WHAT THE TASK ASKS: Begin at the top of the listing below. Write each line out exactly, ending with the line that holds "apply terminals_cons; [done|].".

=== Section Start ===

(** The walk finds a terminal on the path of the labels; the root counts only
    for the empty list. *)
Lemma match_labels_spec labels n :
  sn_wf n →
  match_labels labels n = true ↔
  ∃ p, p ∈ terminals n ∧ p `prefix_of` labels ∧ (p ≠ [] ∨ labels = []).
Proof.
  revert n. induction labels as [|lab rest IH]; intros n Hn; cbn [match_labels].
  - rewrite <- terminals_nil. split; [intros; exists []; naive_solver|].
    by intros (p & Hp & ->%prefix_nil_inv & _).
  - split.
    + destruct (assoc_get lab (sn_children n)) as [next|] eqn:E; [|done].
      destruct (sn_terminal next) eqn:Et; [intros _|].
      * exists [lab]. split; [|split; [by apply prefix_cons, prefix_nil|by left]].
        apply terminals_cons; [done|]. exists next. by rewrite terminals_nil.
      * rewrite IH by (by apply (sn_wf_child n lab)). intros (p & Hp & Hpre & Hor). exists (lab :: p).
        split; [apply terminals_cons; eauto|]. split; [by apply prefix_cons|by left].
    + intros ([|l p] & Hp & Hpre & [Hn'|Hn']); try done.
      apply prefix_cons_inv_1 in Hpre as Hl. apply prefix_cons_inv_2 in Hpre. subst l.
      apply terminals_cons in Hp as (next & Hget & Hp); [|done]. rewrite Hget.
      destruct (sn_terminal next) eqn:Et; [done|]. apply IH; [by apply (sn_wf_child n lab)|].
      exists p. split; [done|]. split; [done|]. left. intros ->. by apply terminals_nil in Hp; congruence.
Qed.

(** ** The set and its rules *)
Section rules.
Context {Rx : RegexLib}.

Definition ds_wf (s : DomainSet) : Prop := sn_wf (ds_suffix s).

Lemma if_true_orb (b x : bool) : (if b then true else x) = b || x.
Proof. by destruct b. Qed.

(** The test of a set, on a domain already normalised. *)
Definition matches_normal (d : string) (s : DomainSet) : bool :=
  bool_decide (d ∈ ds_full s) || suffix_match d s
  || existsb (λ kw, str_contains kw d) (ds_keywords s)
  || existsb (λ re, regex_is_match re d) (ds_regexes s).

Lemma domain_set_contains_normal domain s :
  domain_set_contains domain s = matches_normal (normalize_domain domain) s.
Proof.
  unfold domain_set_contains, matches_normal. rewrite !if_true_orb. by rewrite !orb_assoc.
Qed.

Lemma suffix_match_insert rule d s :
  ds_wf s →
  suffix_match d (insert_suffix (normalize_domain rule) s) = suffix_match d s || suffix_rule_matches rule d.
Proof.
  intros Hw. unfold suffix_match, suffix_rule_matches, insert_suffix. simpl.
  set (ls := rev_labels (normalize_domain rule)). set (ds := rev_labels d).
  apply eq_bool_prop_intro. rewrite !Is_true_true, orb_true_iff, andb_true_iff, orb_true_iff.
  rewrite negb_true_iff, bool_decide_eq_false, !bool_decide_eq_true.
  rewrite !match_labels_spec by (try apply insert_labels_wf; exact Hw).
  setoid_rewrite insert_labels_terminals; [|exact Hw]. naive_solver.
Qed.

Lemma orb_shuffle a b c d x :
  ((((a || x) || b) || c) || d = (((a || b) || c) || d) || x)
  ∧ (((a || (b || x)) || c) || d = (((a || b) || c) || d) || x)
  ∧ (((a || b) || (c || x)) || d = (((a || b) || c) || d) || x)
  ∧ (((a || b) || c) || (d || x) = (((a || b) || c) || d) || x).
Proof. by destruct a, b, c, d, x. Qed.
(* ===== verification/Matcher.v ===== *)
(** * [matcher.rs]: address sets and the matchers of a sequence step

    Nothing writes to a set after the runtime is built, so a matcher holds the
    set itself where the code holds a lock around it. *)
From S2P Require Import Prelude RustStr RustNet Error Hickory HickoryDemo External PublicIp.
From S2P Require Import DnsUtil Context Config DomainSet.

Section ip_set.
Context {N : IpNetLib}.

(** @src src/src/matcher.rs 158-162 IpSet *)
Record IpSet : Type := mkIpSet { is_nets : list IpNet }.

(** @src src/src/matcher.rs 197-209 IpSet::add *)
Definition ip_set_add (s : IpSet) (raw : string) : Res IpSet :=
  let raw := trim raw in
  let? net :=
    if str_contains "/" raw then
      map_err (λ e, ErrConfig ("bad cidr `" +:+ raw +:+ "`: " +:+ e)) (ipnet_from_str raw)
    else
      let? ip := ok_or (parse_ip_addr raw) (ErrConfig ("bad ip `" +:+ raw +:+ "`: " +:+ ip_parse_error)) in
      Ok (ipnet_from_ip ip) in
  Ok (mkIpSet (is_nets s ++ [net])).

(** @src src/src/matcher.rs 211-213 IpSet::contains *)
Definition ip_set_contains (ip : IpAddr) (s : IpSet) : bool :=
  existsb (λ n, ipnet_contains n ip) (is_nets s).

(** @src src/src/matcher.rs 215-217 IpSet::len *)
Definition ip_set_len (s : IpSet) : nat := length (is_nets s).

Context {Y : Yaml} {E : ConfigEnv}.

(** @src src/src/matcher.rs 184-195 IpSet::load_file *)
Definition ip_set_load_file (s : IpSet) (path : string) : Res IpSet :=
  let? text := map_err (λ e, ErrConfig ("ip_set file " +:+ path +:+ ": " +:+ e)) (fs_read_to_string path) in
  result_foldM ip_set_add s (rule_lines text).

(** @src src/src/matcher.rs 165-182 IpSet::from_args *)
Definition ip_set_from_args (args : YValue) (base : string) : Res IpSet :=
  let set := mkIpSet [] in
  let? set := result_foldM ip_set_add set (yget_strings "exps" args) in
  result_foldM (λ set p, ip_set_load_file set (resolve_path base p)) set (yget_strings "files" args).

(** @src src/src/plugin/sets.rs 12-14 ip_set *)
Definition ip_set (args : YValue) (base : string) : Res IpSet := ip_set_from_args args base.
End ip_set.

Section matcher.
Context {H : Hickory} {N : IpNetLib} {Rx : RegexLib}.

(** @src src/src/matcher.rs 220-231 Matcher *)
Inductive Matcher : Type :=
| MQname (set : DomainSet)
| MQtype (types : list RecordType)
| MClientIp (set : IpSet)
| MRespIp (set : IpSet)
| MHasResp
| MHasWantedAns
| MRcode (code : Z)
| MMark (m : Z)
| MHasEcs
| MNeg (inner : Matcher).

(** @src src/src/matcher.rs 234-259 Matcher::matches *)
Fixpoint matches (m : Matcher) (ctx : QueryContext) : bool :=
  match m with
  | MQname set => domain_set_contains (qname_str ctx) set
  | MQtype types => bool_decide (qtype ctx ∈ types)
  | MClientIp set => match client_addr ctx with Some ip => ip_set_contains ip set | None => false end
  | MRespIp set => existsb (λ ip, ip_set_contains ip set) (answer_ips ctx)
  | MHasResp => has_resp ctx
  | MHasWantedAns => has_wanted_ans ctx
  | MRcode code => match c_response ctx with
                   | Some r => (rcode_to_u16 (response_code r) =? code)%Z
                   | None => false
                   end
  | MMark n => has_mark n ctx
  | MHasEcs => bool_decide (is_Some (ecs_of (c_query ctx)))
  | MNeg inner => negb (matches inner ctx)
  end.
End matcher.
Lemma wp_enclose {L L' A} P (I : L → Prop) (I' : L' → Prop) l (t : task L' A) Q (Q' : L → L' * A → Prop) :
  wp P I' t Q → I l → (∀ l' a, Q l' a → Q' l (l', a)) → wp P I (enclose l t) Q'.
Proof.
  intros Ht Hl HQ. apply (wp_task_bind P I'); [|done].
  eapply wp_mono; [exact Ht|done|]. simpl. auto.
Qed.

Lemma awaits_all_mono (R R' : bool → await → Prop) b b' a :
  (∀ a, R b a → R' b' a) → (∀ a, R true a → R' true a) → awaits_all R b a → awaits_all R' b' a.
Proof.
  intros Hb Ht. revert b b' Hb. induction a as [n|bytes|bytes|op|d a IH|a IHa c IHc]; intros b b' Hb; cbn; [apply Hb..| |].
  - by apply IH.
  - intros [? ?]. eauto.
Qed.

(** What a task promises of its waits, it promises under a timer too. *)
Lemma wp_awaits {L A} (P P' : Protocol) (I : L → Prop) (t : task L A) (Q : L → A → Prop) :
  p_reply P' = p_reply P → p_event P' = p_event P → (∀ b a, p_await P b a → p_await P' b a) →
  wp P I t Q → wp P' I t Q.
Proof.
  destruct P as [pr pe pa pc], P' as [pr' pe' pa' pc']. cbn. intros -> -> Ha Ht.
  induction t as [| |l a k IH| |]; simpl in *; [naive_solver..| |done|done].
  destruct Ht as (Hl & Hw & Ht). split; [done|]. split; [by eapply awaits_all_mono; [apply Ha|apply Ha|]|]. auto.
Qed.

Lemma wp_until {L A} P (I : L → Prop) d (t : task L A) (Q : L → A → Prop) Q' :
  wp (timed P) I t Q → (∀ l a, Q l a → Q' l (Some a)) → (∀ l, I l → Q' l None) →
  wp P I (until d t) Q'.
Proof.
  intros Ht HQ HI.
  induction t as [| |l a k IH| |]; simpl in *; [naive_solver..| |done|done].
  destruct Ht as (Hl & Ha & Ht). split; [done|]. split; [by eapply awaits_all_mono; [| |exact Ha]|].
  intros [r|] Hr; [by apply IH, Ht|by apply HI].
Qed.

Lemma wp_timeout {L A} P (I : L → Prop) d (m : M L A) l (Q : L → A → Prop) (Q' : L → option A → Prop) :
  p_event P ENow → wp (timed P) I (m l) Q → (∀ l a, Q l a → Q' l (Some a)) → (∀ l, I l → Q' l None) →
  wp P I (timeout d m l) Q'.
Proof. intros He Hm HQ HI. split; [done|]. intros now _. by eapply wp_until. Qed.

(** What [select] returns: the result of one task, and a rest of the other that
    still satisfies the other's specification. *)
Definition select_post {L1 A1 L2 A2} P (I1 : L1 → Prop) (I2 : L2 → Prop)
    (Q1 : L1 → A1 → Prop) (Q2 : L2 → A2 → Prop) (r : selected L1 A1 L2 A2) : Prop :=
  match r with
  | inl (l1, a1, t2) => Q1 l1 a1 ∧ wp P I2 t2 Q2
  | inr (l2, a2, t1) => Q2 l2 a2 ∧ wp P I1 t1 Q1
  end.

Lemma wp_select {L L1 A1 L2 A2} P (I : L → Prop) (I1 : L1 → Prop) (I2 : L2 → Prop) l
    (t1 : task L1 A1) (t2 : task L2 A2) Q1 Q2 (Q : L → selected L1 A1 L2 A2 → Prop) :
  wp P I1 t1 Q1 → wp P I2 t2 Q2 → I l →
  (∀ r, select_post P I1 I2 Q1 Q2 r → Q l r) →
  wp P I (select l t1 t2) Q.
Proof.
  intros H1 H2 Hl HQ. revert t2 H2.
  induction t1 as [l1 a1|l1 e k1 IH1|l1 a1 k1 IH1| |]; intros t2 H2; simpl in *; [|naive_solver| |done|done].
  - by apply HQ.
  - induction t2 as [l2 a2|l2 e k2 IH2|l2 a2 k2 IH2| |]; simpl in *; [by apply HQ|naive_solver| |done|done].
    destruct H1 as (HI1 & Ha1 & H1). split; [done|]. split; [naive_solver|].
    intros [r|r] Hr; [|naive_solver]. apply IH1; [by apply H1|]. done.
Qed.
End wp_rules.

(** The logic of pending tasks: each result satisfies [R], and their labels are
    those of [ls], each task giving one result. *)
Section wp_race.
Context {H : Hickory} {A B : Type}.
Context (P : Protocol) (lab : A → B) (R : A → Prop).

Fixpoint race_wp (n : nat) : racing A n → list B → Prop :=
  match n return racing A n → list B → Prop with
  | O => λ _ ls, ls = []
  | S n => λ pending ls, wp P (λ _, True) pending
      (λ _ x, R x.1 ∧ ∃ ls', ls ≡ₚ lab x.1 :: ls' ∧ race_wp n x.2 ls')
  end.

Lemma race_wp_push n (t : task unit A) (pending : racing A n) b ls :
  wp P (λ _, True) t (λ _ a, R a ∧ lab a = b) → race_wp n pending ls →
  race_wp (S n) (race_push t pending) (b :: ls).
Proof.
  revert t pending b ls. induction n as [|n IH]; intros t pending b ls Ht Hp.
  - apply (wp_task_bind P (λ _, True)); [|done]. eapply wp_mono; [exact Ht|done|].
    intros l a [Ha <-]. split; [done|]. cbn in Hp. subst ls. by exists [].
  - apply (wp_task_bind P (λ _, True)); [|done]. eapply wp_select; [exact Ht|exact Hp|done|].
    intros [[[l1 a] rest]|[[l2 [a rest]] t']]; cbn.
    + intros [[Ha <-] Hrest]. split; [done|]. by exists ls.
    + intros [[Ha (ls' & Hls & Hrest)] Ht']. split; [done|]. exists (b :: ls'). split; [|by apply IH].
      rewrite Hls. constructor.
Qed.

Lemma race_wp_list (ts : list (task unit A)) (ls : list B) :
  Forall2 (λ t b, wp P (λ _, True) t (λ _ a, R a ∧ lab a = b)) ts ls → race_wp (length ts) (race ts) ls.
Proof. induction 1 as [|t b ts ls Ht Hts IH]; [done|]. by apply race_wp_push. Qed.

Lemma wp_race_next {L} n (pending : racing A (S n)) ls (I : L → Prop) l (Q : L → A * racing A n → Prop) :
  race_wp (S n) pending ls → I l →
  (∀ a rest ls', R a → ls ≡ₚ lab a :: ls' → race_wp n rest ls' → Q l (a, rest)) →
  wp P I (race_next pending l) Q.
Proof.
  intros Hp Hl HQ. apply wp_bind. eapply wp_enclose; [exact Hp|done|].
  intros l' [a rest] [Ha (ls' & Hls & Hr)]. apply wp_ret. by eapply HQ.
Qed.
End wp_race.

Lemma race_wp_mono {H : Hickory} {A B} (P : Protocol) (lab : A → B) (R R' : A → Prop) n (pending : racing A n) ls :
  race_wp P lab R n pending ls → (∀ a, R a → R' a) → race_wp P lab R' n pending ls.
Proof.
  intros Hp HR. revert pending ls Hp. induction n as [|n IH]; intros pending ls Hp; [exact Hp|].
  cbn in *. eapply wp_mono; [exact Hp|done|]. intros l x (Hx & ls' & Hls & Hrest). eauto 6.
Qed.

(** Every value a task can return, whatever the environment replies. *)
Fixpoint returns {H : Hickory} {L A} (R : A → Prop) (t : task L A) : Prop :=
  match t with
  | Ret _ a => R a
  | Sync _ _ k => ∀ r, returns R (k r)
  | Await _ _ k => ∀ r, returns R (k r)
  | Panic _ | OutOfFuel => True
  end.

Section returns.
Context {H : Hickory}.

Lemma wp_returns {L A} P (I : L → Prop) (t : task L A) Q (R : A → Prop) :
  wp P I t Q → returns R t → wp P I t (λ l a, Q l a ∧ R a).
Proof. intros Ht HR. induction t; simpl in *; naive_solver. Qed.

Lemma returns_task_bind {L L' A B} (t : task L A) (f : L → A → task L' B) up (R : B → Prop) :
  (∀ l a, returns R (f l a)) → returns R (task_bind t f up).
Proof. intros Hf. induction t; simpl; naive_solver. Qed.

Lemma returns_task_bind_strong {L L' A B} (t : task L A) (f : L → A → task L' B) up (R1 : A → Prop) (R : B → Prop) :
  returns R1 t → (∀ l a, R1 a → returns R (f l a)) → returns R (task_bind t f up).
Proof. intros Ht Hf. induction t; simpl in *; naive_solver. Qed.

Lemma returns_bind {L A B} (m : M L A) (f : A → M L B) l (R : B → Prop) :
  (∀ a l, returns R (f a l)) → returns R (bind m f l).
Proof. intros Hf. by apply returns_task_bind. Qed.

Lemma returns_bind_res {L A B} (m : M L (Res A)) (f : A → M L (Res B)) l (R : Res B → Prop) :
  (∀ a l, returns R (f a l)) → (∀ e, R (Err e)) → returns R (bind_res m f l).
Proof. intros Hf He. apply returns_bind. intros [a|e] l'; [apply Hf|apply He]. Qed.
End returns.

(** Split a goal [wp] at the head of a monadic program. *)
Ltac wp_step :=
  lazymatch goal with
  | |- wp _ _ (bind_res _ _ _) _ => apply wp_bind_res
  | |- wp _ _ (bind _ _ _) _ => apply wp_bind
  | |- wp _ _ (ret _ _) _ => apply wp_ret
  | |- wp _ _ (modify _ _) _ => apply wp_modify
  | |- wp _ _ (get _) _ => apply wp_get
  | |- wp _ _ (sync _ _) _ => apply wp_sync; [|intros ? ?]
  end.
Ltac wp_steps := repeat (wp_step; cbv beta).

(** ** The ambient operations of a query *)
Section ambient.
Context {H : Hickory}.

(** [counter.fetch_add(1)]. *)
Definition count {L} (c : Counter) : M L unit := sync (EMetric c 1).

(** @src src/src/context.rs 246-261 QueryContext::push_trace *)
Definition push_trace (plugin event detail : string) : M QueryContext unit := λ c,
  if negb (trace_enabled c) then Ret c tt
  else Sync c ENow (λ now : Z, Ret (push_trace_at now plugin event detail c) tt).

=== Section End ===

YOUR RESPONSE:
(** The walk finds a terminal on the path of the labels; the root counts only
    for the empty list. *)
Lemma match_labels_spec labels n :
  sn_wf n →
  match_labels labels n = true ↔
  ∃ p, p ∈ terminals n ∧ p `prefix_of` labels ∧ (p ≠ [] ∨ labels = []).
Proof.
  revert n. induction labels as [|lab rest IH]; intros n Hn; cbn [match_labels].
  - rewrite <- terminals_nil. split; [intros; exists []; naive_solver|].
    by intros (p & Hp & ->%prefix_nil_inv & _).
  - split.
    + destruct (assoc_get lab (sn_children n)) as [next|] eqn:E; [|done].
      destruct (sn_terminal next) eqn:Et; [intros _|].
      * exists [lab]. split; [|split; [by apply prefix_cons, prefix_nil|by left]].
        apply terminals_cons; [done|]. exists next. by rewrite terminals_nil.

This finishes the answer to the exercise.